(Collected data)
== Segment start ==
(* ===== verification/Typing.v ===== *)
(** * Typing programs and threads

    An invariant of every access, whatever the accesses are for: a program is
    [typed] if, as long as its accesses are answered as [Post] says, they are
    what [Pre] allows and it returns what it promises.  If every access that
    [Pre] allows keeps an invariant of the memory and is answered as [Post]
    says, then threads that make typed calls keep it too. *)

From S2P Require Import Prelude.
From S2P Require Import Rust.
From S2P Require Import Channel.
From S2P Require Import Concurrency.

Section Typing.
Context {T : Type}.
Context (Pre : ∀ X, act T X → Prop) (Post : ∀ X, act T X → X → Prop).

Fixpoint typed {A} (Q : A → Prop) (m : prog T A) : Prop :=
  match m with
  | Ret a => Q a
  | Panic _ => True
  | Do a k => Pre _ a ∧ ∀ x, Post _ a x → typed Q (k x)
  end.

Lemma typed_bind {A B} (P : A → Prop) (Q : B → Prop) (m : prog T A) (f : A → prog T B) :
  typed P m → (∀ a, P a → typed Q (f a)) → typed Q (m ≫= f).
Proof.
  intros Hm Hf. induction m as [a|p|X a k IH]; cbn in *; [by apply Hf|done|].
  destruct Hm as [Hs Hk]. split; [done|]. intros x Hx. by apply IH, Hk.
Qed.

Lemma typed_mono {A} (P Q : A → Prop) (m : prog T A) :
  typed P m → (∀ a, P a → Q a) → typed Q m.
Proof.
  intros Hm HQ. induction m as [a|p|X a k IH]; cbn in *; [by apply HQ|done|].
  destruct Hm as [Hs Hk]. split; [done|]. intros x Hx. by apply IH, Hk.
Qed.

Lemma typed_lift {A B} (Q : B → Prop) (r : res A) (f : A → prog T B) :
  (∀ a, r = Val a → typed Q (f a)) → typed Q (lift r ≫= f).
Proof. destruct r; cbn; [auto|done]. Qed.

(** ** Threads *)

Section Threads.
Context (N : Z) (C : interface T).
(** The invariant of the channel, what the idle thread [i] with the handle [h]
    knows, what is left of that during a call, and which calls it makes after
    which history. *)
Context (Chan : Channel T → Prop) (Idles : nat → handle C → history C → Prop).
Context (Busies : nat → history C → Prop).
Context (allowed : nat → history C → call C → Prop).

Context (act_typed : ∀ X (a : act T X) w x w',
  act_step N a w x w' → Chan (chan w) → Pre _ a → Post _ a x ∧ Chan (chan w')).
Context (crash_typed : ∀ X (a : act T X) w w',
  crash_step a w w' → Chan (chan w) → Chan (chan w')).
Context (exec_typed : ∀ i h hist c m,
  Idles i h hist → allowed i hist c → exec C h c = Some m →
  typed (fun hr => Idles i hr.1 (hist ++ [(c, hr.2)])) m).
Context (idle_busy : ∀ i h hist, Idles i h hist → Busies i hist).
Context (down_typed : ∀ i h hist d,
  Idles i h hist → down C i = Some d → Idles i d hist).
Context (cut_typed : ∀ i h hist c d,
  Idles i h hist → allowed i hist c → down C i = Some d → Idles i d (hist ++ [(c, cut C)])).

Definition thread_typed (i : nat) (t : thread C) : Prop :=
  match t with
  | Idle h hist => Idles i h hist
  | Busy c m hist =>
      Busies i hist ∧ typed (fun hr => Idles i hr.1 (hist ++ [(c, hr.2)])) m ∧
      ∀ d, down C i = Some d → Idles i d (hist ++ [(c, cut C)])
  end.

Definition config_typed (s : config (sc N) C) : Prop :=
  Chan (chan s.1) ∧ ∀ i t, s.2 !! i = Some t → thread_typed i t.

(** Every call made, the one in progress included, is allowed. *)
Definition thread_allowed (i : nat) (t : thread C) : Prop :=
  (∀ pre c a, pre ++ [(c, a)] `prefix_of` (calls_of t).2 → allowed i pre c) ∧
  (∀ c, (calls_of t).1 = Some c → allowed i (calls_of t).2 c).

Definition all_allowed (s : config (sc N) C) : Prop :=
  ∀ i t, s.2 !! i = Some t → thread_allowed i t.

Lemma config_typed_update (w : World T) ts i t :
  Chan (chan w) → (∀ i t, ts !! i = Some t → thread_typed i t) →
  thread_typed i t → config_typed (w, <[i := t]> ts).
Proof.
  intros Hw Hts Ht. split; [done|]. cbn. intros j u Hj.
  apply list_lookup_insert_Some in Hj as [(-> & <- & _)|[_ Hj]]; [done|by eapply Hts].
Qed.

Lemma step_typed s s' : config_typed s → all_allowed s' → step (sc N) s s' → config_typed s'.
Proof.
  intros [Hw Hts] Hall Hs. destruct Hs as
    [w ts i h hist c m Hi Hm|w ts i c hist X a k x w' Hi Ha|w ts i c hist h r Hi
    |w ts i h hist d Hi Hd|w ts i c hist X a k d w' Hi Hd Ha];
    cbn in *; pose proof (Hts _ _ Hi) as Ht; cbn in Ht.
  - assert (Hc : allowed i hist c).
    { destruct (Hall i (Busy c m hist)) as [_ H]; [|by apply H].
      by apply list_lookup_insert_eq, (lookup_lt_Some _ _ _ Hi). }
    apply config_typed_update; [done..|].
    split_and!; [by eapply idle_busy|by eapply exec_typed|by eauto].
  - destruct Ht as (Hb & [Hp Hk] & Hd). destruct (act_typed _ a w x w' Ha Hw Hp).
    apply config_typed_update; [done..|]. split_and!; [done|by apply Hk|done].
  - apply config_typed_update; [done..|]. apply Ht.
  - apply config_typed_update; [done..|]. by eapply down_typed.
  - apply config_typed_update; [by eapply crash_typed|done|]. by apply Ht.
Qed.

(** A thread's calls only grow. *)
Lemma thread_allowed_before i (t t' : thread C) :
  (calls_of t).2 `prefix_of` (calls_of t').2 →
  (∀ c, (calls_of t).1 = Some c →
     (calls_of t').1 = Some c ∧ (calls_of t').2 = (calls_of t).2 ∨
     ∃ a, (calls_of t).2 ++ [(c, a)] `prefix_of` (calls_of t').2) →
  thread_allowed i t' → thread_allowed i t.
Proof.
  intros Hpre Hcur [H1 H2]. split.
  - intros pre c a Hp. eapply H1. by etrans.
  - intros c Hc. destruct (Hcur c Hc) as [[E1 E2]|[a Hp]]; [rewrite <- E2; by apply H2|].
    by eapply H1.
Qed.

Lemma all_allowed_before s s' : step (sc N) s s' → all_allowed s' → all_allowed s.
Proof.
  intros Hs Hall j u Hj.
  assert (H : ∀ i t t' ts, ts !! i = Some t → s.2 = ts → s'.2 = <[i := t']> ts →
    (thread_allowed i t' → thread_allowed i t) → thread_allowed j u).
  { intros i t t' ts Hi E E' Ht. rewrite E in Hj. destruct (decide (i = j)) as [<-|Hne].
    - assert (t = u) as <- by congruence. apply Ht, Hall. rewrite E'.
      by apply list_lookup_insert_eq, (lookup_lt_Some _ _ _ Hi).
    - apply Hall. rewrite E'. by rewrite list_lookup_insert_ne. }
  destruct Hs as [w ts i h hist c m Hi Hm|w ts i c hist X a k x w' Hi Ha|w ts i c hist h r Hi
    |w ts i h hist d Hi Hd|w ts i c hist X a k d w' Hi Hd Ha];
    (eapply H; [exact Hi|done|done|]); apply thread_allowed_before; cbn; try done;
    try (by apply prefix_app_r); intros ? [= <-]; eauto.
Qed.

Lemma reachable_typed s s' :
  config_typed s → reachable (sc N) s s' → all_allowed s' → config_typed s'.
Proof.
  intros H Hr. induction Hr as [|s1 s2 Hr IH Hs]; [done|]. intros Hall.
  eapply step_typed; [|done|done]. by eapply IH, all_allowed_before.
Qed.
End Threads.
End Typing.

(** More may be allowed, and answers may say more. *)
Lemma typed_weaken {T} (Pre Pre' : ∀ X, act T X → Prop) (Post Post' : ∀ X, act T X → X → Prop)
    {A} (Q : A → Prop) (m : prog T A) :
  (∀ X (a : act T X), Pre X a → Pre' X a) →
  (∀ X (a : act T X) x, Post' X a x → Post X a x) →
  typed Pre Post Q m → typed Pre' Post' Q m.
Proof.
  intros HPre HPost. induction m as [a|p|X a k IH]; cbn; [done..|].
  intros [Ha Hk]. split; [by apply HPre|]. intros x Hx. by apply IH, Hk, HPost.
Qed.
== Segment end ==
== Segment start ==
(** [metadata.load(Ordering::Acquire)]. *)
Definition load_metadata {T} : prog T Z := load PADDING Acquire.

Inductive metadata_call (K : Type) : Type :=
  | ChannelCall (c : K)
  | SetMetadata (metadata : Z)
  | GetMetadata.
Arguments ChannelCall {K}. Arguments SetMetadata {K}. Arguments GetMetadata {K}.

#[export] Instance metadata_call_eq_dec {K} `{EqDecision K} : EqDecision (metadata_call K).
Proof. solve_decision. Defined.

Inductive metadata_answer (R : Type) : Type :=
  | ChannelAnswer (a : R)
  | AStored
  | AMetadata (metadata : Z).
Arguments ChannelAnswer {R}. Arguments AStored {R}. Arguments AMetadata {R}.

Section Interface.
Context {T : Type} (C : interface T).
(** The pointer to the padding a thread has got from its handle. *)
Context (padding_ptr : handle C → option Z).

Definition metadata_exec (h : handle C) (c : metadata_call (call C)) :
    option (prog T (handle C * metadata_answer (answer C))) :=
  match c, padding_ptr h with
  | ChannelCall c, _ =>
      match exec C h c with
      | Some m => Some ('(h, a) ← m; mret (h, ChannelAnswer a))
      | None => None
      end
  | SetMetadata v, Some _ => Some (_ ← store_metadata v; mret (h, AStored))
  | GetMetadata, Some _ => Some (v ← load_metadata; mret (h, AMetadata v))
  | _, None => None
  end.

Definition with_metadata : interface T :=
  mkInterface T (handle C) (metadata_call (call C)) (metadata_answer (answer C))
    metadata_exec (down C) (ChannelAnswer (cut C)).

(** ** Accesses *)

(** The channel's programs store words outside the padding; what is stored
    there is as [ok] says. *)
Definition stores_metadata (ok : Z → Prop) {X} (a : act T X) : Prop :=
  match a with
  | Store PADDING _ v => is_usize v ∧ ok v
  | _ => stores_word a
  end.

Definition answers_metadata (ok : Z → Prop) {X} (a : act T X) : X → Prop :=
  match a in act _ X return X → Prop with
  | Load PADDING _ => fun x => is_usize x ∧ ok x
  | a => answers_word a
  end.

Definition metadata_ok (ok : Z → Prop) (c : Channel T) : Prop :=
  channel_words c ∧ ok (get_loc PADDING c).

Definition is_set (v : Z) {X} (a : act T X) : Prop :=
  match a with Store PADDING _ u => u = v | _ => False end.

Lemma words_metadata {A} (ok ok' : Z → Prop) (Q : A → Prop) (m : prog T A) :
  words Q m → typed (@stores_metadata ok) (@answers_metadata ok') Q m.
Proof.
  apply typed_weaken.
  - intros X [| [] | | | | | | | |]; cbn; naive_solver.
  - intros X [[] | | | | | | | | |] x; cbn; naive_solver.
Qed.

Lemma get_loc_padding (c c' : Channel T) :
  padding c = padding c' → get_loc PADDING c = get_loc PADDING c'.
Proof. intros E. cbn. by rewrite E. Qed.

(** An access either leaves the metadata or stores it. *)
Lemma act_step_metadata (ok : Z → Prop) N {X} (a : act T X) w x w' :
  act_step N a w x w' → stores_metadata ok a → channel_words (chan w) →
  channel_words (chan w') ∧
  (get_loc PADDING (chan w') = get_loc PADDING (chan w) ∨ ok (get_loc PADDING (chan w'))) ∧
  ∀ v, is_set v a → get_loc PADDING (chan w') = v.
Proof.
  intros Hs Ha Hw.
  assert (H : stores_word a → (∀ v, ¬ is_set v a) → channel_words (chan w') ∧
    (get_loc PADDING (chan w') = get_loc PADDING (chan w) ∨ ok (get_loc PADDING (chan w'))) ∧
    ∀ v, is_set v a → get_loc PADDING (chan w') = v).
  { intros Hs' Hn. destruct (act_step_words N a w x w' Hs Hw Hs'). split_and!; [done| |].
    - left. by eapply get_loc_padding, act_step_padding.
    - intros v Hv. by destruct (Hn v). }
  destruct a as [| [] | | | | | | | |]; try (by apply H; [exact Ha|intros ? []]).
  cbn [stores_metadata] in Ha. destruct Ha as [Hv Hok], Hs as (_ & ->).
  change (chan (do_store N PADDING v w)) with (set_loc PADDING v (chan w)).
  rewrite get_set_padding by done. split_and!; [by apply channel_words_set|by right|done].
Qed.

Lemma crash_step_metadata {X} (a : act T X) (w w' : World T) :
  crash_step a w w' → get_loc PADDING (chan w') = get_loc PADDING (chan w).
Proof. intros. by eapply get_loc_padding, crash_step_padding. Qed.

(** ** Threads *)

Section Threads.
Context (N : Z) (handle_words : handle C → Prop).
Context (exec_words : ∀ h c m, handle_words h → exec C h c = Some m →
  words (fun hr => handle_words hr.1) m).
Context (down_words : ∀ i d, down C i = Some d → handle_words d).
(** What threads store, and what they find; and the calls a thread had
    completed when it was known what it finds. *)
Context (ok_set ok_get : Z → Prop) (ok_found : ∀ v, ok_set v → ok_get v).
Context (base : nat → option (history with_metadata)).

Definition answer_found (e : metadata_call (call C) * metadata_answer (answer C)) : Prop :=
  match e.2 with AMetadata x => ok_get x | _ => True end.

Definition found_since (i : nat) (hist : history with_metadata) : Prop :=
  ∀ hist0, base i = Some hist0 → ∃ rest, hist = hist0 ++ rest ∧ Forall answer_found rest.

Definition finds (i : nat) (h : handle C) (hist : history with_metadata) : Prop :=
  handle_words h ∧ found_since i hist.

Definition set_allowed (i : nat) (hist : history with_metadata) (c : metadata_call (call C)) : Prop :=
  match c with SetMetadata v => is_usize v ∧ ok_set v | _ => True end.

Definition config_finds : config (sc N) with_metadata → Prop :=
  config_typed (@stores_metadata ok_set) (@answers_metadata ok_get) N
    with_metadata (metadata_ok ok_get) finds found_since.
== Segment end ==
From the records above, transcribe without alteration every line from the one with "(* ===== verification/Typing.v ===== *)" to the one with "says, then threads", inclusive.

▶ **Completed task**:
(* ===== verification/Typing.v ===== *)
(** * Typing programs and threads

    An invariant of every access, whatever the accesses are for: a program is
    [typed] if, as long as its accesses are answered as [Post] says, they are
    what [Pre] allows and it returns what it promises.  If every access that
    [Pre] allows keeps an invariant of the memory and is answered as [Post]
    says, then threads that make typed calls keep it too. *)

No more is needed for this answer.